Type I Rhodamine-Sensitized Iridium(III) Complex Photosensitizers Activate Pyroptosis for Hypoxic Photodynamic Immunotherapy

Developing hypoxia-tolerant type I photosensitizers (PSs) that induce pyroptosis offers an attractive approach to address the poor efficacy of photodynamic immunotherapy (PDI), which is commonly compromised by hypoxia and immune suppression in the tumor microenvironment. However, rational design of efficient type I PSs remains challenging due to the limited understanding of their structure–property relationship. Herein, we synthesize a series of cyclometalated Ir(III) complexes (Ir1–Ir5) with an acetylacetone-functionalized rhodamine ligand using a donor–acceptor (D–A) strategy, where the Ir(III) moiety and rhodamine ligands act as the electron donor and acceptor, respectively. By the introduction of an acetylacetone anchoring group, intramolecular photoinduced electron transfer is promoted through the modulation of the energy level of the Ir(III)-excited state. Their ability to generate superoxide radicals under low-power white light was significantly improved, achieving efficiency 20-fold higher than that of methylene blue. Remarkably, Ir3 exhibits exceptional phototoxicity under hypoxia (IC₅₀ = 0.46 μM) due to enhanced radical production.

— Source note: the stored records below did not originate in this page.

(** * Further properties of the table *)

Lemma elem_of_tagged c (l : list range) (e : entry) :
  e ∈ tag c <$> l ↔ entry_code e = c ∧ entry_range e ∈ l.
Proof.
  rewrite list_elem_of_fmap. destruct e as [[s e'] c0].
  unfold entry_code, entry_range, tag. simpl. split.
  - intros ([a b] & [= -> -> ->] & Hr). done.
  - intros [-> Hr]. by exists (s, e').
Qed.

Lemma elem_of_emitted data tier_level codes (e : entry) :
  e ∈ emitted data tier_level codes ↔
  entry_code e ∈ codes ∧
  entry_range e
    ∈ tiered_merge_ranges (default [] (data !! entry_code e)) tier_level.
Proof.
  unfold emitted. rewrite list_elem_of_In, in_flat_map. split.
  - intros (c & Hc & He). apply list_elem_of_In in Hc, He.
    apply elem_of_tagged in He as [<- He]. done.
  - intros [Hc He]. exists (entry_code e).
    rewrite <- !list_elem_of_In. split; [done|]. by apply elem_of_tagged.
Qed.

Lemma other_not_tier1 : OTHER_COUNTRY_CODE ∉ TIER1_COUNTRIES.
Proof. by vm_compute. Qed.

Lemma other_not_tier2 : OTHER_COUNTRY_CODE ∉ TIER2_COUNTRIES.
Proof. by vm_compute. Qed.

Lemma tiers_disjoint c : c ∈ TIER1_COUNTRIES → c ∈ TIER2_COUNTRIES → False.
Proof.
  intros H1 H2. assert (c ∈ TIER1_COUNTRIES ∩ TIER2_COUNTRIES) as Hboth
    by set_solver. by vm_compute in Hboth.
Qed.

(** The entries that the buckets of the records [recs] give. *)
Lemma elem_of_all_entries recs b (e : entry) :
  buckets_of recs b →
  e ∈ all_entries b ↔
  table_code (entry_code e) ∧
  entry_range e
    ∈ tiered_merge_ranges (source_ranges (entry_code e) recs)
        (tier_of (entry_code e)).
Proof.
  intros (H1 & H2 & H3). unfold all_entries, table_code, source_ranges, tier_of.
  rewrite !elem_of_app, !elem_of_emitted, elem_of_tagged, !sorted_codes_elem.
  rewrite H1, H2, H3.
  pose proof other_not_tier1. pose proof other_not_tier2.
  pose proof (tiers_disjoint (entry_code e)).
  repeat case_decide; simpl; try tauto; try congruence; intuition congruence.
Qed.

Lemma elem_of_ranges_of c recs r : r ∈ ranges_of c recs ↔ (c, r) ∈ recs.
Proof.
  unfold ranges_of. rewrite list_elem_of_fmap. split.
  - intros ([c' r'] & -> & Hin). apply list_elem_of_filter in Hin as [Hc Hin].
    simpl in *. by subst.
  - intros Hin. exists (c, r). split; [done|].
    by apply list_elem_of_filter.
Qed.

In vitro/vivo studies confirm that Ir3 could activate pyroptosis in CT26 cells, triggering a strong immune response and effectively ablating tumors. This work demonstrates that switching type-II to type I PSs is achieved from the enhanced intramolecular electron transfer through the modification of the anchoring group, providing a promising example for hypoxia-resistant PDI.